Nach der harschen und in vielem berechtigten Kritik an den Inhalten und Methoden der traditionellen Kulturlandschaftsforschung (und auch am Gehabe mancher ihrer VertreterInnen) in den ausgehenden 1970er Jahren ging HILDEBRANDT nicht den Weg vielermancher, sich dem Zeitgeist gemäßere Themen zu suchen. Vielmehr wandte er sich verstärkt Zeiten und Fragestellungen zu, in denen er eher den Historiker als den Kollegen aus dem eigenen Institut als Gesprächspartner fand, denn die Anbindung an gegenwärtige Verhältnisse wurde erst gar nicht mehr versucht. Entsprechend dominierten nun die Archivalien als Erkenntnisquelle. Dafür steht zum einen der manche überkommene Vorstellung revidierende Beitrag zu den historischen Feldsystemen in Mitteleuropa in der Zeit vom 9.-11. Jh., zum anderen ein mit MARTIN GUDD verfasster Aufsatz zu Getreidebau, Missernten und Witterung im Vogelsberg während des 16. und frühen 17. Jhs. Der letztgenannte Beitrag zeigt aber auch schon einen Weg gleichsam zurück in die Geographie über die historische Klima- und Witterungsforschung unter Einsatz naturwissenschaftlicher Methoden.  
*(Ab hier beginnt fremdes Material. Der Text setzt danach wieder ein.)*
(** C3 (as amended).  For the duration-second type: the raw string "2m"
    decodes to the integer 120, the raw integer 90 decodes to 90 and the raw
    string "nonsense" fails with the parser's error.  A nil raw value is
    treated as not present.  A raw value of kind int is returned as it is;
    one of kind int32, int64, uint, uint32 or uint64 is converted to int
    (unchanged when it fits 64 bits).  One of kind float32 or float64
    decodes to an int, which is the float's integer part (its magnitude
    rounded down, its sign kept) whenever that fits 64 bits.  A string is
    handed to the duration parser: the parser's error is the error of the
    field, and a parsed duration (a 64-bit count of nanoseconds) decodes
    to an int, which is [n] when the duration is exactly [n] seconds.  A [json.Number] is read by [Int64]:
    its error is the error of the field and its integer the result.  A
    boolean, a map or a sequence fails with the invalid-input error. *)
Theorem duration_second_rule `{C : Collaborators}
    (d : FieldData) (k : string) (s : FieldSchema) (raw : value) :
  Schema d !! k = Some s → Type_ s = TypeDurationSecond →
  Raw d !! k = Some raw →
  (raw = VNil → result_of (GetOkErr k) d = Ret (VNil, false, None))
  ∧ (∀ n, raw = VInt n → result_of (GetOkErr k) d = Ret (VInt n, true, None))
  ∧ (∀ n, raw = VInt32 n ∨ raw = VInt64 n ∨ raw = VUint n
          ∨ raw = VUint32 n ∨ raw = VUint64 n →
          result_of (GetOkErr k) d = Ret (VInt (int_of n), true, None)
          ∧ (min_int ≤ n ≤ max_int → int_of n = n))
  ∧ (∀ f, raw = VFloat32 f ∨ raw = VFloat64 f →
          ∃ m, result_of (GetOkErr k) d = Ret (VInt m, true, None)
               ∧ (∀ z, float_trunc f = Some z → min_int ≤ z ≤ max_int →
                       m = z))
  ∧ (∀ sg m e z, float_trunc (S754_finite sg m e) = Some z →
       z = (if sg then - Z.abs z else Z.abs z)
       ∧ (0 ≤ e → Z.abs z = Z.pos m * 2 ^ e)
       ∧ (e < 0 →
          Z.abs z * 2 ^ (- e) ≤ Z.pos m < (Z.abs z + 1) * 2 ^ (- e)))
  ∧ (∀ str, raw = VString str →
       (∀ e, ParseDurationSecond str = inl e →
             result_of (GetOkErr k) d = Ret (VNil, true, Some e))
       ∧ (∀ dur, ParseDurationSecond str = inr dur →
            ∃ m, result_of (GetOkErr k) d = Ret (VInt m, true, None)
                 ∧ (∀ n, dur = n * Second → min_int ≤ dur ≤ max_int →
                         m = n)))
  ∧ (∀ str, raw = VJsonNumber str →
       (∀ e, Int64 str = inl e →
             result_of (GetOkErr k) d = Ret (VNil, true, Some e))
       ∧ (∀ n, Int64 str = inr n →
               result_of (GetOkErr k) d = Ret (VInt (int_of n), true, None)
               ∧ (min_int ≤ n ≤ max_int → int_of n = n)))
  ∧ (other_shape raw = true →
     result_of (GetOkErr k) d = Ret (VNil, false, Some (ErrInvalidInput raw)))
  ∧ result_of (@GetOkErr lib "ttl") (ttl_request (VString "2m"))
    = Ret (VInt 120, true, None)
  ∧ result_of (@GetOkErr lib "ttl") (ttl_request (VInt 90))
    = Ret (VInt 90, true, None)
  ∧ result_of (@GetOkErr lib "ttl") (ttl_request (VString "nonsense"))
    = Ret (VNil, true, Some (ErrLibrary "invalid duration")).
Proof.
  intros Hs Ht Hraw.
  assert (Hr : recognized (Type_ s) = true) by by rewrite Ht.
  rewrite (GetOkErr_recognized k s d Hs Hr),
    (getPrimitive_duration k s d raw Ht Hraw).
  split_and!.
  - by intros ->.
  - by intros n ->.
  - intros n H. split; [|apply int_of_in_range].
    by destruct H as [->|[->|[->|[->| ->]]]].
  - intros f H. exists (int_of_float f). split.
    + by destruct H as [->| ->].
    + intros z Hz Hb. by apply int_of_float_in_range.
  - apply float_trunc_finite.
  - intros str ->. split.
    + by intros e ->.
    + intros dur ->. exists (int_of_float (Seconds dur)). split; [done|].
      intros n -> Hb. by apply whole_seconds_exact.
  - intros str ->. split.
    + by intros e ->.
    + intros n ->. split; [done | apply int_of_in_range].
  - by destruct raw.
  - by vm_compute.
  - by vm_compute.
  - by vm_compute.
Qed.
Der letztlich nie aufgegebene morphographische Ansatz öffnete schließlich den weiterhin historisch-arbeitenden Geographen seit den frühen 1990er Jahren den Weg hin zu einer Anwendung historisch-geographischen Wissens in der räumlichen Planung. Auch zur Entwicklung dieses Feldes hat H. HILDEBRANDT Wichtiges beigetragen. Hier sind zu nennen die Fortentwicklung von Methoden zur Inventarisierung persistenter Strukturen und Elemente und deren Vermittlung an eine breitere Öffentlichkeit mit dem Ziel eines pfleglichen Umgangs damit - dafür steht ein Landschaftsführer über Geländedenkmäler am Landgraben von Zimmerschied bei Nassau an der Lahn - sowie Empfehlungen zur Kulturlandschaftspflege unter Wald - dafür stehen Thesen zu einer historisch-geographischen Fachplanung im Rahmen der Forsteinrichtung.       
Bei allen Veränderungen zeichnet sich das Werk HILDEBRANDTs durch eine bemerkenswerte Geschlossenheit aus. Die Konzentration auf ländliche Mittelgebirgsräume im weiteren Umfeld von Mainz erlaubten ihm die Vertiefung ins Detail bei gleichzeitiger beständiger Ausweitung des Methodenspektrums. Es ist dem Mainzer Geographischen Institut zu danken, diese paradigmatische Entwicklung eines Forscherlebens in einer repräsentativen Sammlung von Aufsätzen dokumentiert und damit zugleich manch versteckten Beitrag leichter zugänglich gemacht zu haben.